WHAT THE TASK ASKS :: Starting at the line that contains "rewrite Z.pow_add_r, Pos2Z.inj_mul" and ending at the line that contains "set (d := Z.pos (digits2_pos (p1", the lines below are to be given again exactly, with nothing added.

[Stored data entries]
__________________________________________________

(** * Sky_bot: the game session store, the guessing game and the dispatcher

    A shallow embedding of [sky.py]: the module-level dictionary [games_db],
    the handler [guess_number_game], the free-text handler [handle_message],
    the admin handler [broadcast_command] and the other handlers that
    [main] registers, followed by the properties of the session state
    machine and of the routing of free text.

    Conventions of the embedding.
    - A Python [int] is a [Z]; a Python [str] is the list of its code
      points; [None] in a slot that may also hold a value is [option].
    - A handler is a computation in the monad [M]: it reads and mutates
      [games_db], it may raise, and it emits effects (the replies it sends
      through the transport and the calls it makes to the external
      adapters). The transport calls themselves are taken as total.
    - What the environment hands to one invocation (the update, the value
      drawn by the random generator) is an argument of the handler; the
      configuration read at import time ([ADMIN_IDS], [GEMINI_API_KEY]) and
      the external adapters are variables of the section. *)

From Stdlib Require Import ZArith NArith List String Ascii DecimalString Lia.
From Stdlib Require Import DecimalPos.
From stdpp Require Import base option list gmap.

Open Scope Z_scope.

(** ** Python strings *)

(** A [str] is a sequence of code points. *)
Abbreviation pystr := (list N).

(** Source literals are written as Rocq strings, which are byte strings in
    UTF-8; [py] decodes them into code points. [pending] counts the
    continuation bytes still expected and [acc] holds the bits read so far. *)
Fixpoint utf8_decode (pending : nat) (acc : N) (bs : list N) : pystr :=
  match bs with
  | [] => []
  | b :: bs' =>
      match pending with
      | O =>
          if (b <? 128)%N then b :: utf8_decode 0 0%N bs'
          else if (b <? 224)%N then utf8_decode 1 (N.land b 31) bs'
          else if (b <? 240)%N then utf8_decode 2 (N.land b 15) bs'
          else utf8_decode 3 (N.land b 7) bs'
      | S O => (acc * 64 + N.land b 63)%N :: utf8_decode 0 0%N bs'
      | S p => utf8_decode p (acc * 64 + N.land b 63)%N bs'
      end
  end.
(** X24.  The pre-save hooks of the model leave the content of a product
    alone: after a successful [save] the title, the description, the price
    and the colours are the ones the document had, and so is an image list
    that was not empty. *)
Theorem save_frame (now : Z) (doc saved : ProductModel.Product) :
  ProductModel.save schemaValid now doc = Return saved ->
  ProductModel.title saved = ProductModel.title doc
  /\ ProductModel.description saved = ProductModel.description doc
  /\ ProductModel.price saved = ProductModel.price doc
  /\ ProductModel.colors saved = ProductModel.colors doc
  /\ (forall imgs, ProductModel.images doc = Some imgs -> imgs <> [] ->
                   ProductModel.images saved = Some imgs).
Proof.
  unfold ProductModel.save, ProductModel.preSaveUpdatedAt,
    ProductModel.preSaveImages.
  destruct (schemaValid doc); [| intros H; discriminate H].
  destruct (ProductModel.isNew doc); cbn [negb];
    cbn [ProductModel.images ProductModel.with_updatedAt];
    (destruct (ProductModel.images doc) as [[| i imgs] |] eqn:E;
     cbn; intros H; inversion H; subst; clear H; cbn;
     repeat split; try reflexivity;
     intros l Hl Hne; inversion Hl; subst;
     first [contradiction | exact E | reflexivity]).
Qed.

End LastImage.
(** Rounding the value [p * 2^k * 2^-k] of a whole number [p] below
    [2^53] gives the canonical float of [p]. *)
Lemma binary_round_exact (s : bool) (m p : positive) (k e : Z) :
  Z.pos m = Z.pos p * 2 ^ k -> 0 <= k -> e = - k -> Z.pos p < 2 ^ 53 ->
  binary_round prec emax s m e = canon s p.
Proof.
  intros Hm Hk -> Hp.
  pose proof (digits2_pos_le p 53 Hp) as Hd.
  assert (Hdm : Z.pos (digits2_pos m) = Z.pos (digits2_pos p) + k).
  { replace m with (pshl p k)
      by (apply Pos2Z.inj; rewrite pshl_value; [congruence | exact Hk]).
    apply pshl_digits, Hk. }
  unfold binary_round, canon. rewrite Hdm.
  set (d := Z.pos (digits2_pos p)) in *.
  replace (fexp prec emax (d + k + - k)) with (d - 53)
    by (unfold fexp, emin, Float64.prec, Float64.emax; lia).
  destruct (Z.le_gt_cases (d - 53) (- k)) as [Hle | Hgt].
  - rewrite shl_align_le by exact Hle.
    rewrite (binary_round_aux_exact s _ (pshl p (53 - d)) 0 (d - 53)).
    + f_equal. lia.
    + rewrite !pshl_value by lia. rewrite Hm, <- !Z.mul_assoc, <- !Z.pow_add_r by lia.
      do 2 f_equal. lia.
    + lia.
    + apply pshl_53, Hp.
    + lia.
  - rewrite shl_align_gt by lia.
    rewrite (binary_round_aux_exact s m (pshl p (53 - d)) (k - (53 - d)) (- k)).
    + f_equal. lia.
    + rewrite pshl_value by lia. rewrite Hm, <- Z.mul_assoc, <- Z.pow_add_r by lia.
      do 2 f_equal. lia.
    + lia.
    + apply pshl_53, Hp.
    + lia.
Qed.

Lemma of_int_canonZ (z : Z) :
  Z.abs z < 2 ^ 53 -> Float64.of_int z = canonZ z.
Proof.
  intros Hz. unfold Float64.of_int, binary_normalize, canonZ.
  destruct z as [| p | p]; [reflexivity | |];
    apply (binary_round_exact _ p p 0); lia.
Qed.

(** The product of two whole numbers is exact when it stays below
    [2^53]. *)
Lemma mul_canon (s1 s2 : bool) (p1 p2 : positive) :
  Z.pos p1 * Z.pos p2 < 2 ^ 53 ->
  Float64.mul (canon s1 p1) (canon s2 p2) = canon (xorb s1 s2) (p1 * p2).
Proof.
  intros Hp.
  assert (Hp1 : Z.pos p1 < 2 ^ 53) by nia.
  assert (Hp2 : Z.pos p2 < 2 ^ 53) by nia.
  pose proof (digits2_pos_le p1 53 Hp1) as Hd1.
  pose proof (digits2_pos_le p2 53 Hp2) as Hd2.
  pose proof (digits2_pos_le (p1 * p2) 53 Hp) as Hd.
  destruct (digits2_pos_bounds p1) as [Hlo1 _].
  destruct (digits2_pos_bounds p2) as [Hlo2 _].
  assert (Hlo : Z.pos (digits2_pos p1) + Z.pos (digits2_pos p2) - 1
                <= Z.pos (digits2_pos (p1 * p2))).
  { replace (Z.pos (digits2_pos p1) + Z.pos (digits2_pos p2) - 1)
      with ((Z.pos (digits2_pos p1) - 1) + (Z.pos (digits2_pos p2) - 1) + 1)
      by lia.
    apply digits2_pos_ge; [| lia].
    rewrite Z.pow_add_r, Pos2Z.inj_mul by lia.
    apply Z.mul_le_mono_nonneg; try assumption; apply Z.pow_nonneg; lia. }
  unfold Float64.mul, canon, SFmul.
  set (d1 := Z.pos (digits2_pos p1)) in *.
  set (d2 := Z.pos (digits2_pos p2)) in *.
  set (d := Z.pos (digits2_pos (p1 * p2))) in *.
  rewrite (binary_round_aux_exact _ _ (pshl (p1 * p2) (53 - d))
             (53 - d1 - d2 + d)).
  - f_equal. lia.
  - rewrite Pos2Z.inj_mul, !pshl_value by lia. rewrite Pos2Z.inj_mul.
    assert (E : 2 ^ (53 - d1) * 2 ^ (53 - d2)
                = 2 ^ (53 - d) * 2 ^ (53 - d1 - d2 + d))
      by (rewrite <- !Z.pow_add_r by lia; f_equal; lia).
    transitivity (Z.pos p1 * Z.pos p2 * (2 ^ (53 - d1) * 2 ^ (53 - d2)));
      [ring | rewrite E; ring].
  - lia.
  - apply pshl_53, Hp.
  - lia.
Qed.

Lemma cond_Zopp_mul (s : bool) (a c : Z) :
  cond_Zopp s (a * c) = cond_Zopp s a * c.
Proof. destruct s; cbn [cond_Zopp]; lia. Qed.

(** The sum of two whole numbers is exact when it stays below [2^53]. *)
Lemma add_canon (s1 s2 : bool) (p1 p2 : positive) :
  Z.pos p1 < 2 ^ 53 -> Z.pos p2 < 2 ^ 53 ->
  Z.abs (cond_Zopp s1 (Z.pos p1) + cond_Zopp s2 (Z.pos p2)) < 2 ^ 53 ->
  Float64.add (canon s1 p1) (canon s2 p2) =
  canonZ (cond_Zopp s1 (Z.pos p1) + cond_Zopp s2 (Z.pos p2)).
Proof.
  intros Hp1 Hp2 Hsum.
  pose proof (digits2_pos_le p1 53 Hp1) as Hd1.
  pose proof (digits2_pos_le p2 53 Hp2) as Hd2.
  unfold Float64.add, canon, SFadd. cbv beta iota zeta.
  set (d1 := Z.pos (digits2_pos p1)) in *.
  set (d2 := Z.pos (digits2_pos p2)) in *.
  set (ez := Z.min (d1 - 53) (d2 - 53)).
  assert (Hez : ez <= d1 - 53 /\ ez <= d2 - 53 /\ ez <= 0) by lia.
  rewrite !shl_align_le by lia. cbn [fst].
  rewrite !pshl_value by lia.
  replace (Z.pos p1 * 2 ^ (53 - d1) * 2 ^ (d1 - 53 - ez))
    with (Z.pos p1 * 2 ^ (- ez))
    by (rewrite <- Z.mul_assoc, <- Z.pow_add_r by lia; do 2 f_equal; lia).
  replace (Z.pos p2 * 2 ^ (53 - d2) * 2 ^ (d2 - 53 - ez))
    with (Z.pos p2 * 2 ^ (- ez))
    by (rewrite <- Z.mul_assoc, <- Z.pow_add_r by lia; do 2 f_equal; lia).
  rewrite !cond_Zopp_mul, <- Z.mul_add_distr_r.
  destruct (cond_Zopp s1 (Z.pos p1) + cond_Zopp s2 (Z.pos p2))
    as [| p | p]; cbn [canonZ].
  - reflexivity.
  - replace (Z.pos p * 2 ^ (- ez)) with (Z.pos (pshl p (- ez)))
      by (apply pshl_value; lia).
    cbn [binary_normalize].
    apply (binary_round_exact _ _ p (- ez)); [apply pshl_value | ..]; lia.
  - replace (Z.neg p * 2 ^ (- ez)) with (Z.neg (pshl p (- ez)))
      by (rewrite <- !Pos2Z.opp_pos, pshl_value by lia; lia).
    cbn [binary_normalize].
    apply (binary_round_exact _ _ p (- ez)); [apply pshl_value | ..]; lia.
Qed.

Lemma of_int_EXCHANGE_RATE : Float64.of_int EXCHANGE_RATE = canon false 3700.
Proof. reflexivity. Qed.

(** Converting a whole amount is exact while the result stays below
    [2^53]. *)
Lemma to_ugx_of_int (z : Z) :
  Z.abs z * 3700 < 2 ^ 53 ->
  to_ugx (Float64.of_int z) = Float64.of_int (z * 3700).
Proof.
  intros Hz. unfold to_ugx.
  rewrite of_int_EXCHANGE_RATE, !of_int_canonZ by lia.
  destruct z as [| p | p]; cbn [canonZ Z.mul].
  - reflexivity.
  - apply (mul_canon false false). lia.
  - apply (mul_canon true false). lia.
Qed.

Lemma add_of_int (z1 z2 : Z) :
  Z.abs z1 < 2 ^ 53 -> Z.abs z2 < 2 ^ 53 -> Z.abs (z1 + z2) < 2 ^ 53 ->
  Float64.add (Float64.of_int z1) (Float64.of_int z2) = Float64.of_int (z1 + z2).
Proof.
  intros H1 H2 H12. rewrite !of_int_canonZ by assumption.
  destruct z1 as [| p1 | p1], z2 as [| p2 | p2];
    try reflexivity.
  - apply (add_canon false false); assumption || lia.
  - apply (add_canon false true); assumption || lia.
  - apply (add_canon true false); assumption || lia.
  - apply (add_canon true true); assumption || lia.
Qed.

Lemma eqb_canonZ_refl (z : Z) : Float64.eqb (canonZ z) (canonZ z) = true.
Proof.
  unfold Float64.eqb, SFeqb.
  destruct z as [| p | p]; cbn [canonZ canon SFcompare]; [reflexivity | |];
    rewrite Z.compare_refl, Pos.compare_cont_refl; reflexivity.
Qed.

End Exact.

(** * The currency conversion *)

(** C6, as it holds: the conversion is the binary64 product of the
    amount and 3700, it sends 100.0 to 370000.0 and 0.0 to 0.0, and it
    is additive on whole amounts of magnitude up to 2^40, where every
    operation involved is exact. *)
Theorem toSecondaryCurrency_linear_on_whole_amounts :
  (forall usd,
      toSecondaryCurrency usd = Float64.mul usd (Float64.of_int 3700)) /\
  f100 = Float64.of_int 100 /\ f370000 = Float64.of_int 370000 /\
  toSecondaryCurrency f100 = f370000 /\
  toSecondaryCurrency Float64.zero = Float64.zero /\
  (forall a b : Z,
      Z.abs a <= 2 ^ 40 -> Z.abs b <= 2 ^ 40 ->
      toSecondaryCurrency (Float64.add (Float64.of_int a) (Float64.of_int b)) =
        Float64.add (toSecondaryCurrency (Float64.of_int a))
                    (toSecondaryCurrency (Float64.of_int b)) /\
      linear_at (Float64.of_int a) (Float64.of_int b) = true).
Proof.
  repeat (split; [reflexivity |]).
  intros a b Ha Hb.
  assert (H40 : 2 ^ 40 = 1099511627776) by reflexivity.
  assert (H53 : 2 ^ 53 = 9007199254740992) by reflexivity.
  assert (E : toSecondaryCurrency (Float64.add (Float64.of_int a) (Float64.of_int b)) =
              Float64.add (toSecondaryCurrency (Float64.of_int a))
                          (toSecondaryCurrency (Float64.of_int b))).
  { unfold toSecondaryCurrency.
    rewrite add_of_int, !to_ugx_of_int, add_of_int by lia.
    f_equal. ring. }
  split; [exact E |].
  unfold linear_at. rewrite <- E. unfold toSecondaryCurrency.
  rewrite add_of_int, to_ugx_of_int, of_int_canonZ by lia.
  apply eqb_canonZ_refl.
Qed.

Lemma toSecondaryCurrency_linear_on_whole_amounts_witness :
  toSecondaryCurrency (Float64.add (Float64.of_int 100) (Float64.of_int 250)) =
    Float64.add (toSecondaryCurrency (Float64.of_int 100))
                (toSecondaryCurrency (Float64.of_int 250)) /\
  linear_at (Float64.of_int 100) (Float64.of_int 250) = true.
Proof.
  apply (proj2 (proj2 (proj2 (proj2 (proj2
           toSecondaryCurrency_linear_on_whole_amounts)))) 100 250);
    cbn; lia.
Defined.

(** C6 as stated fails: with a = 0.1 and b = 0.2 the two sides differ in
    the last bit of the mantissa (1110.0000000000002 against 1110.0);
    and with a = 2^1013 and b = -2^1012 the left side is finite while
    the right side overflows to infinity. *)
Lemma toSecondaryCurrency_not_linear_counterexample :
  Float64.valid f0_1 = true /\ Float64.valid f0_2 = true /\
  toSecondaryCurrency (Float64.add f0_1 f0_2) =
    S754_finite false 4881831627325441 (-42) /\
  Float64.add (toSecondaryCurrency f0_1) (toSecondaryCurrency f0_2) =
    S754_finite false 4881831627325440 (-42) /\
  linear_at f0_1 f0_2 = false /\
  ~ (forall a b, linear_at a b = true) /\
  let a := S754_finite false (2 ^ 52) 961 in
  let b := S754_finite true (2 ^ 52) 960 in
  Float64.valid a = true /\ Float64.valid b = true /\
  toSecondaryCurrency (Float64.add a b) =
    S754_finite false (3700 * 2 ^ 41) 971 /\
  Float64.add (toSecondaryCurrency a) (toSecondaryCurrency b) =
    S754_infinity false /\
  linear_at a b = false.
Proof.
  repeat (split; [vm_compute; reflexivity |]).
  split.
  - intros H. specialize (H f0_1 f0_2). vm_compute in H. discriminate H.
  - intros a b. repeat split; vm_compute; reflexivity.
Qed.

__________________________________________________

COMPLETED EXERCISE ::
    rewrite Z.pow_add_r, Pos2Z.inj_mul by lia.
    apply Z.mul_le_mono_nonneg; try assumption; apply Z.pow_nonneg; lia. }
  unfold Float64.mul, canon, SFmul.
  set (d1 := Z.pos (digits2_pos p1)) in *.
  set (d2 := Z.pos (digits2_pos p2)) in *.
  set (d := Z.pos (digits2_pos (p1 * p2))) in *.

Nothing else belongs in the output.